«Signora Madre, è notte fonda, mi sono alzata e sono venuta qui a scrivervi. Tanto per cambiare, anche questa notte l'angoscia mi ha presa d'assalto. Ormai è una bestia che conosco bene, so come devo fare per non soccombere. Sono diventata un'esperta della mia disperazione. lo sono la mia malattia e la mia cura».
Questo l’incipit di Stabat Mater, di Tiziano Scarpa, edito da Einaudi, Premio Strega 2009. Tiziano Scarpa, veneziano, classe
1963, ha
così sintetizzato il romanzo durante la cerimonia della premiazione: Cecilia, la giovanissima violinista allieva, orfana dalla nascita, porta con sé tantissime inquietudini ambientate nel contesto della Venezia di un primo Settecento.

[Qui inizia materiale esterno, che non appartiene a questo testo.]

(** The loop refuses exactly the batches the C-string loop refuses, perhaps in
    other words, and collects the same pairs. *)
Lemma collect_items_kv_rows s items kps kls vps vls :
  rows_kv s items kps kls vps vls → Forall (λ kv, nul_free (String.list_byte_of_string kv.1) = true) items →
  ∀ j pk pl pv pvl acc, length pl = length pk → length pv = length pk → length pvl = length pk →
  collects (batch_check j items) acc s
    (collect_items_kv (Some (pk ++ kps)) (Some (pl ++ kls)) (Some (pv ++ vps)) (Some (pvl ++ vls))
       (length pk) (length items) acc s).
Proof.
  induction 1 as [|key v items kp kps kl kls vp vps vl vls Hk Hv _ IH]; intros Hnul j pk pl pv pvl acc Hpl Hpv Hpvl; simpl.
  - unfold collects. by rewrite app_nil_r.
  - apply Forall_cons in Hnul as [Hnul Hrest]. simpl in Hnul.
    erewrite bind_ret by (rewrite <-Hpl; apply elem_at_mid). erewrite bind_ret by apply elem_at_mid.
    unfold bind at 1. rewrite (key_from_raw_holds _ _ _ _ _ Hk), check_key_raw by done.
    destruct (check_raw "key" _) as [msg|k]; [by exists msg|].
    erewrite bind_ret by (rewrite <-Hpvl; apply elem_at_mid).
    destruct (value_from_raw_holds _ _ _ _ Hv) as [Hnull Hread]. assert (vl = zlen v) as -> by apply Hv.
    destruct (MAX_VALUE_LENGTH <? zlen v); [by eexists|].
    erewrite bind_ret by (rewrite <-Hpv; apply elem_at_mid). simpl in Hnull.
    rewrite Hnull, (bind_ret _ _ _ _ _ Hread).
    rewrite (snoc_app pk), (snoc_app pl), (snoc_app pv), (snoc_app pvl).
    specialize (IH Hrest (S j) (pk ++ [kp]) (pl ++ [kl]) (pv ++ [vp]) (pvl ++ [zlen v]) (acc ++ [(k, VBytes v)])).
    rewrite !length_snoc in IH.
    specialize (IH ltac:(lia) ltac:(lia) ltac:(lia)).
    destruct (batch_check (S j) items); [done|]. unfold collects in *. by rewrite IH, <-app_assoc.
Qed.

Lemma collect_keys_kv_rows s keys kps kls :
  Forall2 (λ '(kp, kl) key, holds s (AtAddr kp) kl (String.list_byte_of_string key)) (zip kps kls) keys →
  length kls = length kps → Forall (λ key, nul_free (String.list_byte_of_string key) = true) keys →
  ∀ pk pl acc, length pl = length pk →
  collects (keys_check keys) acc s
    (collect_keys_kv (Some (pk ++ kps)) (Some (pl ++ kls)) (length pk) (length keys) acc s).
Proof.
  revert kps kls. induction keys as [|key keys IH]; intros kps kls Hk Hlen Hnul pk pl acc Hpl; simpl.
  - unfold collects. by rewrite app_nil_r.
  - destruct kps as [|kp kps], kls as [|kl kls]; try (by inversion Hk); try done.
    apply Forall2_cons in Hk as [Hk Hks]. apply Forall_cons in Hnul as [Hnul Hrest].
    erewrite bind_ret by apply elem_at_mid. erewrite bind_ret by (rewrite <-Hpl; apply elem_at_mid).
    unfold bind at 1. rewrite (key_from_raw_holds _ _ _ _ _ Hk), check_key_raw by done.
    destruct (check_raw "key" _) as [msg|k]; [by exists msg|].
    rewrite (snoc_app pk), (snoc_app pl).
    specialize (IH kps kls Hks ltac:(simpl in Hlen; lia) Hrest (pk ++ [kp]) (pl ++ [kl]) (acc ++ [k])).
    rewrite !length_snoc in *. specialize (IH ltac:(lia)).
    destruct (keys_check keys); [done|]. unfold collects in *. by rewrite IH, <-app_assoc.
Qed.

Section Batch.
Context (s : Proc) (a : Z) (g : lsm).
Hypothesis Ha : a ≠ 0.
Hypothesis Hg : heap s !! a = Some (BEngine g).

Lemma batch_put_agrees items cks cvs lens kps kls vps vls :
  rows (heap s) items cks cvs lens → rows_kv s items kps kls vps vls →
  Forall (λ kv, nul_free (String.list_byte_of_string kv.1) = true) items →
  same_but_text
    (f4kvs_engine_batch_put_kv a (Some kps) (Some kls) (Some vps) (Some vls) (zlen items) s)
    (f4kvs_engine_batch_put_bytes a (Some cks) (Some cvs) (Some lens) (zlen items) s).
Proof.
  intros Hr Hkv Hnul. rewrite (batch_put_bytes_live s a g items) by done. unfold batch_put_eff, count_eff.
  unfold f4kvs_engine_batch_put_kv. rewrite (bind_ret _ _ _ _ _ (validate_engine_live _ _ _ Ha Hg)).
  unfold reject_batch_count. case_match; [split; [done|apply err_apart]|].
  erewrite bind_ret by reflexivity. rewrite !bool_decide_eq_false_2 by done. rewrite andb_false_r.
  unfold bind at 1. unfold zlen at 1. rewrite Nat2Z.id.
  pose proof (collect_items_kv_rows s items kps kls vps vls Hkv Hnul 0 [] [] [] [] [] eq_refl eq_refl eq_refl) as Hc.
  simpl in Hc. destruct (batch_check 0 items) as [msg|l].
  - destruct Hc as [msg' ->]. split; [done|apply err_apart].
  - rewrite Hc. rewrite (op_report _ _ _ _ _ Hg). apply reply_apart, run_eff_apart.
Qed.
(** ** Refinement *)

(** C1: the binding implements a key-value map.  A sequence of calls on an open
    engine ends (in a return or a Go panic); when it returns and every answer
    reports success, the answers and the final contents are those of the same
    sequence on the abstract map, started from the contents of the engine. *)
Theorem calls_refine w e o g cs :
  live w e o g → wf (proc w) →
  match run_calls e cs w with
  | Ret answers w' =>
      Forall succeeded answers →
      ∃ g', live w' e o g' ∧ wf (proc w') ∧ kv_steps (contents g) cs answers (contents g')
  | Panic _ _ => True
  | Stuck _ | Undefined => False
  end.
Proof.
  intros Hl Hwf. pose proof (calls_framed w e o g cs Hl Hwf) as Hf.
  destruct (run_calls e cs w) as [answers w'|?|?|] eqn:Hr; try done. intros Hs.
  destruct (run_calls_refine _ _ _ _ _ _ _ Hl Hwf Hr Hs) as (g' & [? ?] & ?). eauto.
Qed.

(** C7: what was put is what is read: after a [PutBytes] that returned nil,
    [GetBytes] of any Go string with the same text up to its first NUL returns
    those bytes, unless the engine itself fails the read, which is reported as an
    error. An empty or nil value reads back as an empty slice. *)
Theorem put_get_roundtrip w e o g key key' v w1 :
  live w e o g → wf (proc w) → PutBytes e key v w = Ret None w1 → c_string key' = c_string key →
  ∃ r w2, GetBytes e key' w1 = Ret r w2 ∧
    (r = inr (Some (slice_bytes v)) ∨
     ∃ g1 msg, heap (proc w1) !! handle o = Some (BEngine g1) ∧
       (lsm_get (c_string key) g1 (dsk (proc w1))).1 = inl msg ∧
       ∃ args, r = inl (Errorf "f4kvs get %q: %s" args)).
Proof.
  intros Hl Hwf Hput Heq.
  destruct (PutBytes_ok _ _ _ _ _ _ _ Hl Hwf Hput) as (g1 & [Hl1 Hwf1] & k & Hk & Hv & Hc).
  apply key_text_Some in Hk as [Hfit ->].
  assert (Hk' : check_key key' = inr (c_string key)).
  { assert (key_text key' = Some (c_string key)) as Ht.
    { apply key_text_Some. rewrite Heq. split; [|done]. unfold key_fits in *. unfold c_string in Heq.
      apply (f_equal String.list_byte_of_string) in Heq. autorewrite with code in Heq. by rewrite Heq. }
    unfold key_text in Ht. destruct (check_key key'); by simplify_eq/=. }
  rewrite (GetBytes_live _ _ _ _ key' Hl1 Hwf1). unfold get_outcome, get_eff, key_eff, run_eff.
  rewrite Hk'. destruct (lsm_get (c_string key) g1 _) as [[msg|r] [g2 d2]] eqn:Hget.
  - eexists _, _. split; [done|]. right. exists g1, msg. rewrite Hget. split_and!; [apply Hl1|done|eauto].
  - destruct (get_ok _ _ _ _ _ _ Hget) as [-> _]. rewrite Hc, lookup_insert_eq. cbn [value_to_bytes].
    rewrite go_bytes_small by (unfold MAX_VALUE_LENGTH in Hv; lia).
    eexists _, _. split; [done|]. by left.
Qed.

Le malinconie, gli echi della musica di Antonio Vivaldi, sostanziano il tessuto narrativo che in realtà risente dei ricordi dell’adolescenza dell’autore.
Cecilia ha 16 anni e vive nell’orfanotrofio. Di giorno suona il violino in chiesa, anonima creatura invisibile dietro le grate metalliche, di notte si sente perduta nella solitudine. Si alza e raggiunge il suo luogo segreto e scrive alla persona che maggiormente ama, la madre lontana che l’ha abbandonata.
Ma la sua triste vita viene sconvolta da un vento primaverile che potrebbe scompaginare i polverosi spartiti delle giovani musiciste: è arrivato un nuovo insegnante di violino e maestro compositore. Ha i capelli colore del rame, il suo nome è Antonio Vivaldi.
E la sua musica entra dentro i suoi occhi, impregna la sua testa, fa muovere il gomito e il polso del braccio destro per manovrare 1'archetto e le dita della mano sinistra si piegano sulle corde. «Noi siamo attraversate dalla musica dei maschi», commenta. Cecilia.
Nella lettera estrema Cecilia informa la madre: «è l’ultima volta che vi scrivo. Sono fuggita dall’Ospitale. Mi sono travestiva da uomo e mi sono imbarcata. Ho capito che cosa volevate dirmi con il disegno della rosa dei venti». Una nuova vita, dunque, veleggiando verso le isole greche per andare incontro al poprio destino.